-- YOUR ASSIGNMENT --
Your answer should be only the lines below from the one with "destruct (nth_prev_height H Hwf _ _ _ _ Hp Hm)" to the one with "by exists qa, qb.", repeated exactly, ends included.

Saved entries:

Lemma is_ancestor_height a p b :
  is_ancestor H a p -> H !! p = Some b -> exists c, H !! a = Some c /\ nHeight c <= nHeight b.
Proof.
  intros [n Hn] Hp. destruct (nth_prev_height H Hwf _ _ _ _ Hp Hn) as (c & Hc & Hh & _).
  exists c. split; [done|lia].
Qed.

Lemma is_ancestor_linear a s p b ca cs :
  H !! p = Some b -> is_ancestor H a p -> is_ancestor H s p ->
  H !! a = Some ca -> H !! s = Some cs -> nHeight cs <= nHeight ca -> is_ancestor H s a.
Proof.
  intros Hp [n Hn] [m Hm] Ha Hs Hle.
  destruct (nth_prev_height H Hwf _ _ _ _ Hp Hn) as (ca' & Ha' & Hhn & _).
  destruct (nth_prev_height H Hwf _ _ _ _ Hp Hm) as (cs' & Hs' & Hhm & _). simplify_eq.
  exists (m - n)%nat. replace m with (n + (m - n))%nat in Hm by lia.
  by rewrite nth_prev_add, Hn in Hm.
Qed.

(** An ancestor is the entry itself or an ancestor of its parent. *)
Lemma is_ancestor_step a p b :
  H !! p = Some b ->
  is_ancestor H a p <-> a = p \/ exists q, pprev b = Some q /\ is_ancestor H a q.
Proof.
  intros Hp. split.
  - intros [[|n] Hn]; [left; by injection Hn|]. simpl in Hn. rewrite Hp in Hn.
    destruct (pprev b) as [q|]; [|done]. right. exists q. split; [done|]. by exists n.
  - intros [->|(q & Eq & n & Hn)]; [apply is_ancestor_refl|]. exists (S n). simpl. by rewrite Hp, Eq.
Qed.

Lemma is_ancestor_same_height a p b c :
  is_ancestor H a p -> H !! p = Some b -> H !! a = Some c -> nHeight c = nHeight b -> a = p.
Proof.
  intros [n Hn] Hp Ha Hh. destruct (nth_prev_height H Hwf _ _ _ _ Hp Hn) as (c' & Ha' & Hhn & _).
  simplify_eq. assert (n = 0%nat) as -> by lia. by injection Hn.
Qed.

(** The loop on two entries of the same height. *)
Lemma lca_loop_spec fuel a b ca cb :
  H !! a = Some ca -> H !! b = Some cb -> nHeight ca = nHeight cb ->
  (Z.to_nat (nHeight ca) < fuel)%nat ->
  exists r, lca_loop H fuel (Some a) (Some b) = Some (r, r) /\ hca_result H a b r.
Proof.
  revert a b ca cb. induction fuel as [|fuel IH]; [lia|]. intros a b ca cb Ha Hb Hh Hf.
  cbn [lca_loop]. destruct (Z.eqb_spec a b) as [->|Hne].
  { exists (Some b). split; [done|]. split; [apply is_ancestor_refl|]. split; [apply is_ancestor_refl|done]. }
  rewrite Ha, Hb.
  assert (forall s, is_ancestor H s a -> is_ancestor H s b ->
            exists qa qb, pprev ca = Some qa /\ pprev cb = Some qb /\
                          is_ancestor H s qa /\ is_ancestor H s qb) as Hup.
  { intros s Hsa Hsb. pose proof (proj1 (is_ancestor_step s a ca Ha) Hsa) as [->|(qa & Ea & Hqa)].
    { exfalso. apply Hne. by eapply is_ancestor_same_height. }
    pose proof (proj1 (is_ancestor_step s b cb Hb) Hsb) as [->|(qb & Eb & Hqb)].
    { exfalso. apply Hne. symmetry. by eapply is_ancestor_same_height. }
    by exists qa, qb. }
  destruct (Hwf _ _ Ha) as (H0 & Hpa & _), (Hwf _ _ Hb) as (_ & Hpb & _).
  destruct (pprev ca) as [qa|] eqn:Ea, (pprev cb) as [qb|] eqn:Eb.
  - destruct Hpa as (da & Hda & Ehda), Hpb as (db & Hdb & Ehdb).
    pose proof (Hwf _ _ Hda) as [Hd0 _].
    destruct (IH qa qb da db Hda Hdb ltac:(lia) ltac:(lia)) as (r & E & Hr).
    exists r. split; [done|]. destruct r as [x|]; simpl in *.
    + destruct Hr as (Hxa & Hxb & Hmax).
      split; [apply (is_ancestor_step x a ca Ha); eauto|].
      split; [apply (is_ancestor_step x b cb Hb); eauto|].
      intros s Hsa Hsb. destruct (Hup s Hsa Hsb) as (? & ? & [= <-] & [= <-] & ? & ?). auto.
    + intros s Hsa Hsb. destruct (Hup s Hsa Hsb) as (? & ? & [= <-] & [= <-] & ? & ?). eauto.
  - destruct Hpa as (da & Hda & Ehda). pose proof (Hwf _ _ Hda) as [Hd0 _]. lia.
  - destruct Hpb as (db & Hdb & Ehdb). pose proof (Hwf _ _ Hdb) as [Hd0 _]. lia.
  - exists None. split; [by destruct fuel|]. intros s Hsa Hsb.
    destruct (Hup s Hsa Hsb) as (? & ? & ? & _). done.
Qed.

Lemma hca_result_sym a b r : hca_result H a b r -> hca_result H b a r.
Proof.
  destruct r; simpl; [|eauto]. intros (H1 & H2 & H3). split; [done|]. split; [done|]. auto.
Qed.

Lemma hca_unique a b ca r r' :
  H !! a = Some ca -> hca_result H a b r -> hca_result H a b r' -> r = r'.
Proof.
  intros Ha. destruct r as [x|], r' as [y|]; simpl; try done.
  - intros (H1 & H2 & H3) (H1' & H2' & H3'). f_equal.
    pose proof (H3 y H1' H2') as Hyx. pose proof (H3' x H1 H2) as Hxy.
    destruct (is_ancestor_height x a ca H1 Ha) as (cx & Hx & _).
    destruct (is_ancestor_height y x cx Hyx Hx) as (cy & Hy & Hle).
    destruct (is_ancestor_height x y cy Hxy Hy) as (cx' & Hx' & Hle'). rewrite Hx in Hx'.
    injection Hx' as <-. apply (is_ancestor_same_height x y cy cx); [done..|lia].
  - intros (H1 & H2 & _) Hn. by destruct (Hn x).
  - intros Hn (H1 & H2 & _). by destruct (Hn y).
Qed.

-- WORKED SOLUTION --
  destruct (nth_prev_height H Hwf _ _ _ _ Hp Hm) as (cs' & Hs' & Hhm & _). simplify_eq.
  exists (m - n)%nat. replace m with (n + (m - n))%nat in Hm by lia.
  by rewrite nth_prev_add, Hn in Hm.
Qed.

(** An ancestor is the entry itself or an ancestor of its parent. *)
Lemma is_ancestor_step a p b :
  H !! p = Some b ->
  is_ancestor H a p <-> a = p \/ exists q, pprev b = Some q /\ is_ancestor H a q.
Proof.
  intros Hp. split.
  - intros [[|n] Hn]; [left; by injection Hn|]. simpl in Hn. rewrite Hp in Hn.
    destruct (pprev b) as [q|]; [|done]. right. exists q. split; [done|]. by exists n.
  - intros [->|(q & Eq & n & Hn)]; [apply is_ancestor_refl|]. exists (S n). simpl. by rewrite Hp, Eq.
Qed.

Lemma is_ancestor_same_height a p b c :
  is_ancestor H a p -> H !! p = Some b -> H !! a = Some c -> nHeight c = nHeight b -> a = p.
Proof.
  intros [n Hn] Hp Ha Hh. destruct (nth_prev_height H Hwf _ _ _ _ Hp Hn) as (c' & Ha' & Hhn & _).
  simplify_eq. assert (n = 0%nat) as -> by lia. by injection Hn.
Qed.

(** The loop on two entries of the same height. *)
Lemma lca_loop_spec fuel a b ca cb :
  H !! a = Some ca -> H !! b = Some cb -> nHeight ca = nHeight cb ->
  (Z.to_nat (nHeight ca) < fuel)%nat ->
  exists r, lca_loop H fuel (Some a) (Some b) = Some (r, r) /\ hca_result H a b r.
Proof.
  revert a b ca cb. induction fuel as [|fuel IH]; [lia|]. intros a b ca cb Ha Hb Hh Hf.
  cbn [lca_loop]. destruct (Z.eqb_spec a b) as [->|Hne].
  { exists (Some b). split; [done|]. split; [apply is_ancestor_refl|]. split; [apply is_ancestor_refl|done]. }
  rewrite Ha, Hb.
  assert (forall s, is_ancestor H s a -> is_ancestor H s b ->
            exists qa qb, pprev ca = Some qa /\ pprev cb = Some qb /\
                          is_ancestor H s qa /\ is_ancestor H s qb) as Hup.
  { intros s Hsa Hsb. pose proof (proj1 (is_ancestor_step s a ca Ha) Hsa) as [->|(qa & Ea & Hqa)].
    { exfalso. apply Hne. by eapply is_ancestor_same_height. }
    pose proof (proj1 (is_ancestor_step s b cb Hb) Hsb) as [->|(qb & Eb & Hqb)].
    { exfalso. apply Hne. symmetry. by eapply is_ancestor_same_height. }
    by exists qa, qb. }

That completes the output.